In Brief an BFV-Präsidenten mögliche Nachteile aufzeigen - 21.01. 10:12 Uhr

SCHWABACH  - Der SC 04 Schwabach wird gegen das Urteil des Bezirkssportgerichts zur Partie der Fußball-Bezirksoberliga gegen den 1. FC Herbsruck nicht in die Berufung gehen. Das Sportgericht ist in seiner Sitzung vom vergangenen Dienstag zu dem Ergebnis gekommen, dass die am 26. November beim Stand von 0:1 abgebrochene Begegnung durch den zuständigen Spielleiter neu anzusetzen sei.


In der 49. Minute schickte der Unparteiische beide Mannschaften in die Kabine, nachdem er von protestierenden Gästespielern bedrängt worden war.

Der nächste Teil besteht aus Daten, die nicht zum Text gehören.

(** X7: the error the first [wait] of a region propagates does not depend
    on the interleaving: whatever [run], the runtime and other waits do
    between its swap and its return, it is the error the sequential
    [wait] computes from the tasks registered before the swap, in the
    order of their registration. *)
Theorem wait_outcome_schedule_independent
    (tr1 tr2 : list event) (s : state) :
  exec initial (tr1 ++ wait_swap :: tr2) = Some s ->
  existsb is_wait_swap tr1 = false ->
  is_Some (step s (wait_return 0)) ->
  wait_outcome s 0
  = Some (snd (Parallel.wait
                 {| Parallel.tasks_ :=
                      omap (fun i => spawned tr1 !! i) (pushed tr1) |})).
Proof.
  intros Hexec Hsw Hstep. pose proof Hexec as Hall.
  rewrite exec_app in Hexec.
  destruct (exec initial tr1) as [s1|] eqn:H1; [|done].
  destruct (exec_before_swap _ _ _ H1 eq_refl Hsw) as [Hj1 Ht1].
  simpl in Ht1. cbn [exec] in Hexec. simpl in Hexec. rewrite Hj1 in Hexec.
  match type of Hexec with
  | exec ?s0 tr2 = _ =>
      destruct (exec_join_stable s0 tr2 s 0
                  {| active := tasks_ s1; returned := false |} Hexec eq_refl)
        as (j & Hk & Ha & _)
  end.
  simpl in Ha.
  assert (forallb (is_finished s) (active j) = true) as Hfin.
  { destruct Hstep as [s' Hs']. simpl in Hs'. rewrite Hk in Hs'.
    destruct (returned j); [done|].
    by destruct (forallb _ (active j)). }
  rewrite (wait_outcome_sequential s 0 j Hk Hfin). do 4 f_equal.
  rewrite Ha, Ht1. unfold results. apply omap_agree. intros i Hi.
  rewrite <- list_lookup_fmap, (exec_pool_outcomes _ _ _ Hall). simpl.
  assert (spawned (tr1 ++ wait_swap :: tr2) = spawned tr1 ++ spawned tr2)
    as ->.
  { unfold spawned. by rewrite omap_app. }
  apply lookup_app_l.
  pose proof (exec_pool_outcomes _ _ _ H1) as Hp. simpl in Hp.
  rewrite <- Hp, length_fmap.
  destruct (exec_invariants _ _ _ H1 initial_well_formed) as [Hwf _];
    [constructor|].
  apply Hwf. unfold held. rewrite !elem_of_app. right. left. by rewrite Ht1.
Qed.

Bis zum 7. Februar haben alle drei Seiten — Schiedsrichter, SC 04 Schwabach und 1. FC Hersbruck – die Möglichkeit, in Berufung und damit vor das Verbandssportgericht zu gehen. Nach reiflicher Überlegung und nach Rücksprache mit Reinhard Hader, Richter am Amtsgericht und Beisitzer der Fußball-Abteilung, hat nun der Stellvertretende Vorsitzende des SC 04, Werner Linhart, gemeinsam mit seinen Vorstandskollegen beschlossen, das „Urteil in sportlich fairer Weise zu akzeptieren“. Ähnlich hatte sich zuvor bereits SC-04-Coach Ahmet Koc geäußert: „Wir werden uns jetzt eben die drei Punkte auf dem Platz holen.“

Werner Linhart behielt sich allerdings vor, in einem Brief an den Präsidenten des Bayerischen Fußball-Verbandes, Dr. Rainer Koch, auf mögliche Nachteile für seinen Verein in Zusammenhang mit diesem Sportgerichtsurteil aufmerksam zu machen, von möglichen Konsequenzen im Bezug auf den künftigen Umgang mit den Schiedsrichtern ganz zu schweigen.

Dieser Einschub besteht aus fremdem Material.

(** [self.tools] as [__init__] sets it. *)
Definition tools : dict pystr :=
  [(ps "read_file", ps "Read contents of a file");
   (ps "write_file", ps "Write contents to a file");
   (ps "list_directory", ps "List files in a directory")].

(** [list_tools()] *)
Definition list_tools : dict pystr := tools.

End Server.

(** ** [TaskManager] of the networked variant *)
Module NetManager.

(** What an operation prints: the refusal when [self.session] is unset, or
    the report of the simulated variant. *)
Inductive outcome := NotConnected | Done (r : Simple.report).

(** [f"/tmp/{self.tasks_file}"] *)
Definition tasks_path : pystr := ps "/tmp/tasks.json".

Section Session.

(** The state of the MCP server behind the session. *)
Context {St : Type}.

(** [await self.session.call_tool(name, arguments)]: the content items of
    the result, or the exception raised, and the server's new state. *)
Variable session_call : pystr -> dict pystr -> St -> res (list Net.content_item) * St.

(** [_read_tasks] *)
Definition read_tasks (s : St) : json * St :=
  let (r, s') := session_call (ps "read_file") [(ps "path", tasks_path)] s in
  (Net.read_tasks r, s').

(** [_write_tasks]: an exception of the call is not caught. *)
Definition write_tasks (tasks : json) (s : St) : res unit * St :=
  let (r, s') := session_call (ps "write_file")
                   [(ps "path", tasks_path); (ps "content", dumps tasks)] s in
  (match r with Ok _ => Ok tt | Raise e => Raise e end, s').

(** [add_task(description, priority)]; [connected] is [bool(self.session)]. *)
Definition add_task (connected : bool) (description priority : pystr) (s : St)
  : res outcome * St :=
  if negb connected then (Ok NotConnected, s) else
  let (tasks, s1) := read_tasks s in
  match py_len tasks with
  | Raise e => (Raise e, s1)
  | Ok n =>
      match py_append tasks (Simple.new_task (n + 1) description priority) with
      | Raise e => (Raise e, s1)
      | Ok tasks' =>
          let (r, s2) := write_tasks tasks' s1 in
          (match r with
           | Ok _ => Ok (Done (Simple.Added description priority))
           | Raise e => Raise e
           end, s2)
      end
  end.

(** [list_tasks()] *)
Definition list_tasks (connected : bool) (s : St) : res outcome * St :=
  if negb connected then (Ok NotConnected, s) else
  let (tasks, s1) := read_tasks s in
  if negb (truthy tasks) then (Ok (Done Simple.NoTasks), s1)
  else
    ((elems <-? py_iter tasks ;;
      rows <-? Simple.render_all elems ;;
      Ok (Done (Simple.Listed rows))), s1).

Zwar lag der SC 04 zum Zeitpunkt des Abbruchs mit 0:1 zurück, doch immerhin hatte man per Strafstoß die Möglichkeit, den Ausgleich zu erzielen, um dann in Überzahl (Rote Karte für den Spieler Erhardt) in der verbleibenden Spielzeit (von über 40 Minuten) den Sieg perfekt zu machen. Sollte außerdem der Spielleiter das Wiederholungsspiel zu einem späteren Zeitpunkt ansetzen, könnte die Sperre von vier Spielen für Stefan Erhardt bereits abgelaufen sein.